9 Feb 2023

Light traffic index falls 0.7% in January suggesting economy contracting

11:27 am on 9 February 2023
Traffic including trucks on Auckland motorway

The truckometer survey defines light traffic as motorbikes, cars and vans. Photo: RNZ / Marika Khabazi

A softening in commercial traffic movements may be suggesting the economy is already contracting.

The ANZ Bank's Truckometer heavy and light traffic measures have eased back to their more normal ranges after strong growth during the pandemic.

The Light Traffic Index (LTI), which looks at the medium term and is regarded as a measure of consumers' willingness to spend, fell 0.7 percent in January, the fourth consecutive monthly fall, for an annual growth rate of 9.7 percent.

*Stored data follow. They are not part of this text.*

Lemma ax_table_compliance (title : string) (table : list ComplianceRow) :
  table <> [] ->
  ax_table title (compliance_columns table) (compliance_values table) =
  Ok (TablePage title (compliance_columns table) (compliance_values table)).
Proof.
  intros Hrows. unfold compliance_values.
  apply (@ax_table_uniform ComplianceRow _ 6%nat); [exact Hrows | reflexivity |].
  destruct table; [contradiction Hrows; reflexivity | reflexivity].
Qed.

(** C6 (defect): when every download returns a frame without rows, every
    series is absent: the fetched commodity and FX mappings are empty and
    so are their summary tables; [generate_pdf_snapshot] then hands a
    table without rows to [ax.table] and raises [IndexError], whatever the
    compliance table and whatever a second [close] does.  The claim has it
    return the title page, three blank table pages and the notes page. *)
Theorem snapshot_fails_when_every_download_is_empty
    (close_closed : result unit) (now : string)
    (comp_table : list ComplianceRow) :
  let data := fetch_all_data download_nothing keep_rows 30 in
  let commod_data := fst (fst data) in
  let fx_data := snd (fst data) in
  let compliance_data := snd data in
  commod_data = [] /\ fx_data = [] /\
  nonempty_histories compliance_data = [] /\
  summary_from_yf_dict commod_data = Ok [] /\
  summary_from_yf_dict fx_data = Ok [] /\
  generate_pdf_snapshot close_closed now [] [] comp_table
                        commod_data fx_data compliance_data 30 =
  Raise IndexError.
Proof.
  repeat split.
Qed.

(** ** Aggregation cache *)

Section CacheFacts.
Variable V : Type.
Variable fetch : Z -> Z -> V.

Lemma cached_call_expired (now days : Z) (cache : Cache V) :
  (forall e, entry_of cache days = Some e -> (expires_at e <= now)%Z) ->
  cached_call fetch now days cache = cache_miss fetch now days cache.
Proof.
  intros Hexp. unfold cached_call.
  destruct (entry_of cache days) as [e |]; [| reflexivity].
  specialize (Hexp e eq_refl).
  destruct (Z.ltb_spec now (expires_at e)); [lia | reflexivity].
Qed.

Lemma cached_call_live (now days : Z) (cache : Cache V) (e : CacheEntry V) :
  entry_of cache days = Some e ->
  (now < expires_at e)%Z ->
  cached_call fetch now days cache = (cached_value e, cache).
Proof.
  intros He Hlive. unfold cached_call. rewrite He.
  destruct (Z.ltb_spec now (expires_at e)); [reflexivity | lia].
Qed.

Lemma cache_miss_entry (now days : Z) (cache : Cache V) :
  entry_of (snd (cache_miss fetch now days cache)) days =
  Some {| cached_value := fetch now days; expires_at := (now + ttl)%Z |}.
Proof.
  unfold cache_miss. cbn [snd entry_of]. rewrite Z.eqb_refl. reflexivity.
Qed.

(** A call for one window leaves the entries of the other windows alone. *)
Lemma cached_call_other_window (now days other : Z) (cache : Cache V) :
  other <> days ->
  entry_of (snd (cached_call fetch now other cache)) days = entry_of cache days.
Proof.
  intros Hne. unfold cached_call, cache_miss.
  destruct (entry_of cache other) as [e |].
  - destruct (now <? expires_at e)%Z; [reflexivity |].
    cbn [snd entry_of].
    destruct (Z.eqb_spec days other); [congruence | reflexivity].
  - cbn [snd entry_of].
    destruct (Z.eqb_spec days other); [congruence | reflexivity].
Qed.

End CacheFacts.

However, the Heavy Traffic Index (HTI), a pointer for current activity and production, rose 0.8 percent for the month giving an annual growth rate of 1.9 percent.

ANZ chief economist Sharon Zollner said the drop in the light traffic measure was consistent with the slowing in retail activity.

"On the face of it, the quarterly weakness in both the HTI and LTI suggests a risk GDP (gross domestic product) growth could come in negative in Q4, compared to our forecast for a 0.3 percent lift."

However, Zollner said changes in the way the data was being collected meant there were gaps in the data, which was not as accurate, and she cautioned about drawing too strong a conclusion.

Meanwhile, in its latest quarterly forecasts ANZ has suggested the Auckland floods might result in a more shallow recession.

"Auckland hosts around a third of the population, and its higher-than-average GDP per capita means it accounts for around 38 percent of GDP. Any significant shock that occurs in the region is thus likely to have economy-wide implications," the ANZ economists said.

There would be negative shocks to the supply side of the economy with destruction of inventories, intermediate goods, and household possessions, and damage to transport routes, but positive on the demand side from the need for repairs and replacements, they said.

ANZ said it was still early days to make any precise estimate, but the negative economic hit would come in the first quarter ended March, which would be made up later in the year as demand for goods and services ramped up.

"We've shaved 0.2 percentage points off our forecast for quarterly growth in Q1, and added a little more than that back over the following few quarters. The net difference: our forecast now has the economy contracting 1.1 percent overall versus 1.3 percent previously."